– Me temo que no hay modo de que vea el documento. Está guardado en una cámara de seguridad.
Había llegado a Río de Janeiro y hablaba por teléfono con un estudiante universitario que me había ayudado a rastrear otro documento, lo que Fawcett consideraba la prueba última que corroboraba su teoría de la existencia de una civilización perdida en el Amazonas. El manuscrito se encontraba en la Biblioteca Nacional de Brasil, en Río, y era tan antiguo y se hallaba en unas condiciones tan pésimas que lo conservaban en una caja fuerte. Yo había cumplimentado solicitudes formales y efectuado otras tantas por correo electrónico. Nada funcionó.
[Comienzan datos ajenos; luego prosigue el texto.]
(* ===== verification/MarketService.v ===== *)
(** * MarketService: the client of the market contract

    [BoundlessMarketService] of
    [crates/boundless-market/src/contracts/boundless_market.rs]: sending
    transactions and waiting for their receipts, locking, slashing and fulfilling,
    the status of a request, choosing its index, the balances, and the data of a fulfillment ([contracts/fulfillment_batch.rs]).  The searches through the
    events are in [EventQuery].

    A run has a state [MsState]: the world, the cached chain id and the log of the
    transactions that were sent and of the receipts that came back.  The class
    [MarketNode] holds the node: view calls, sending, receipts and the clock.  A
    failed call answers with the text of its error; the encoding of a call, the
    digests of its parts and the printing of an error are parameters.  Logs are
    not modelled, nor are the options of the transaction (nonce, fees), which the
    fillers of the provider set. *)

From S2P Require Import Prelude Market Auction OrderPricing FulfillTx Pipeline Monitor.
From Stdlib Require Import Strings.Byte.

Local Open Scope Z_scope.

(** ** Data *)

Inductive MarketError :=
| TxnError (e : string)
| MTxnConfirmationError (e : string)
| RequestNotFulfilled (request_id : Z)
| RequestHasExpired (request_id : Z)
| RequestIsSlashed (request_id : Z)
| MRequestError (e : RequestError)
| AddressMismatch (a b : Z)
| ProofNotFound (request_id from to : Z)
| RequestNotFound (request_id from to : Z)
| RequestAlreadyLocked (request_id : Z)
| LockRevert (txn_hash : Z)
| SlashRevert (txn_hash : Z)
| LogNotEmitted (txn_hash : Z) (e : string)
| MError (e : string)
| TimeoutReached (request_id : Z)
| PaymentRequirementsFailed (e : string)
| PaymentRequirementsFailedUnknownError (payload : bytes).

(** What the market binds a fill to, instead of the whole request. *)
Record SlimRequest := mkSlim {
  slim_id : Z;
  slim_predicate : RequestPredicate;
  slim_callback : Callback;
  slim_selector : Z;
  imageUrlHash : bytes;
  inputDigest : bytes;
  offerDigest : bytes
}.

(** The [FulfillmentBatch] and the [ProofRequestBatch] of the contract. *)
Record FillBatch := mkFillBatch {
  batch_requests : list SlimRequest;
  fills : list Fulfillment;
  assessorSeal : bytes;
  batch_prover : Z
}.

Record ProofRequestBatch := mkRequestBatch {
  price_requests : list ProofRequest;
  signatures : list bytes
}.

(** The entry points of the contract that the service sends transactions to. *)
Inductive Reveal :=
| RvFulfill (batches : list FillBatch)
| RvFulfillAndWithdraw (batches : list FillBatch)
| RvSubmitRootAndFulfill (root : Root) (batches : list FillBatch)
| RvSubmitRootAndFulfillAndWithdraw (root : Root) (batches : list FillBatch)
| RvPriceAndFulfill (requests : list ProofRequestBatch) (batches : list FillBatch)
| RvPriceAndFulfillAndWithdraw (requests : list ProofRequestBatch) (batches : list FillBatch)
| RvSubmitRootAndPriceAndFulfill (root : Root) (requests : list ProofRequestBatch)
    (batches : list FillBatch)
| RvSubmitRootAndPriceAndFulfillAndWithdraw (root : Root) (requests : list ProofRequestBatch)
    (batches : list FillBatch).

(** The deadline and the three parts of the signature of an EIP-2612 permit. *)
Record PermitArgs := mkPermitArgs {
  permit_deadline : Z;
  permit_v : Byte.byte;
  permit_r : bytes;
  permit_s : bytes
}.

Record Permit := mkPermit {
  owner : Z;
  spender : Z;
  permit_value : Z;
  nonce : Z;
  deadline : Z
}.

Inductive Call :=
| CallReveal (r : Reveal)
| CallCommit (commitment : bytes)
| CallSubmitRequest (r : ProofRequest) (sig : bytes) (value : Z)
| CallLockRequest (r : ProofRequest) (sig : bytes)
| CallLockRequestWithSignature (r : ProofRequest) (sig prover_sig : bytes)
| CallSlash (request_id : Z)
| CallDeposit (value : Z)
| CallDepositTo (to value : Z)
| CallWithdraw (amount : Z)
| CallApprove (token spender value : Z)
| CallDepositCollateral (value : Z)
| CallDepositCollateralTo (to value : Z)
| CallDepositCollateralWithPermit (value : Z) (permit : PermitArgs)
| CallDepositCollateralWithPermitTo (to value : Z) (permit : PermitArgs)
| CallWithdrawCollateral (value : Z).

Record TxReceipt := mkTxReceipt {
  transaction_hash : Z;
  tx_status : bool;
  block_number : option Z;
  tx_logs : list Log
}.

(** How waiting for a transaction ends. *)
Inductive PendingAnswer :=
| Confirmed (r : TxReceipt)
| NullResponse
| NotConfirmed (e : string).

Record ProverSlashed := mkProverSlashed {
  ps_requestId : Z;
  collateralBurned : Z;
  collateralTransferred : Z;
  collateralRecipient : Z
}.

Record ProofDelivered := mkProofDelivered {
  pd_requestId : Z;
  pd_prover : Z;
  pd_fulfillment : Fulfillment
}.

(** The block and the transaction of a log, where they are known. *)
Record LogMeta := mkLogMeta { lm_block_number : option Z; lm_transaction_hash : option Z }.

Record EventRetryConfig := mkEventRetry { retries : Z; retry_delay_ms : option Z }.

Record EventQueryConfig := mkEventQuery {
  block_range : Z;
  max_iterations : Z;
  retry_config : option EventRetryConfig
}.

Definition event_query_default : EventQueryConfig :=
  mkEventQuery 499 500 (Some (mkEventRetry 1 (Some 5000))).

Definition event_query_default_for_broker : EventQueryConfig := mkEventQuery 499 100 None.

(** [BoundlessMarketService]: the address of the contract, the sender, and the
    settings.  The confirmation timeout is part of the node's answers. *)
Record ServiceSettings := mkServiceSettings {
  market_address : Z;
  caller : Z;
  event_query_config : EventQueryConfig;
  receipt_retry_count : nat;
  receipt_retry_interval_ms : Z
}.

Definition service_new (address caller : Z) : ServiceSettings :=
  mkServiceSettings address caller event_query_default 10 500.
Finalmente, como última tentativa, fui a Río en avión para solicitarlo en persona.
Ubicada en el centro de un edificio neoclásico con columnas y pilastras corintias, la biblioteca contiene más de nueve millones de documentos: es el archivo más grande de Latinoamérica. Fui escoltado escaleras arriba hasta el departamento de manuscritos, una sala tapizada de libros que se prolongaba a lo largo de varios niveles hasta el techo, un vitral por el que se filtraba una luz tenue que revelaba, entre la grandiosidad de la estancia, ciertos indicios de deterioro: escritorios en estado ruinoso y bombillas polvorientas. En toda aquella área reinaba el silencio, y hasta el roce de las suelas de mis zapatos contra el suelo resultaba audible.
Había acordado una cita con la responsable del departamento de manuscritos, Vera Faillace, una erudita con media melena y gafas. Me saludó en la puerta de seguridad y, cuando le pregunté por el documento, dijo:
– Es, sin lugar a dudas, el manuscrito más famoso y codiciado que tenemos en este departamento.
– ¿Cuántos manuscritos tienen aquí? -le pregunté, sorprendido.
– Alrededor de ochocientos mil.
Comentó que científicos y cazadores de tesoros de todo el mundo habían querido estudiar aquel documento en particular. Después de que se supiera que Fawcett se había basado en él para elaborar su teoría, dijo, sus adeptos lo habían tratado casi como un icono religioso. Al parecer, era el Santo Grial para los freaks de Fawcett.
Recité todo lo que había planeado decirle para convencerla de que me dejara ver el documento original, entre otras cosas, lo importante que era para mí comprobar su autenticidad y la promesa de no tocarlo; un discurso que comenzó con sobriedad pero que fue volviéndose, para mi desesperación, cada vez más abstracto y grandilocuente. Aun así, Faillace enseguida me interrumpió con un gesto de la mano y me indicó que cruzara la puerta de seguridad.
– Esto debe de ser muy importante para usted. Ha venido de muy lejos sin saber si podría ver el documento -dijo-. Lo he dejado sobre la mesa.
Y allí, a solo unos metros de distancia, abierto como una Tora, estaba el manuscrito de apenas cuarenta por cuarenta centímetros. Sus páginas habían adquirido una tonalidad amarronada, casi dorada y tenía los bordes desgastados.
– Es pergamino -me explicó Faillace-. Data de antes de que empezara a añadirse pulpa de madera al papel. Es una especie de tela.
Las páginas mostraban una bella caligrafía en tinta negra, pero muchos fragmentos se habían desvanecido o habían sido engullidos por gusanos e insectos.
Miré el título que encabezaba la primera página. Estaba escrito en portugués y decía: «Relato histórico de una ciudad grande, escondida y muy antigua […] descubierta en el año 1753».
– ¿Entiende la siguiente frase? -pregunté a Faillace.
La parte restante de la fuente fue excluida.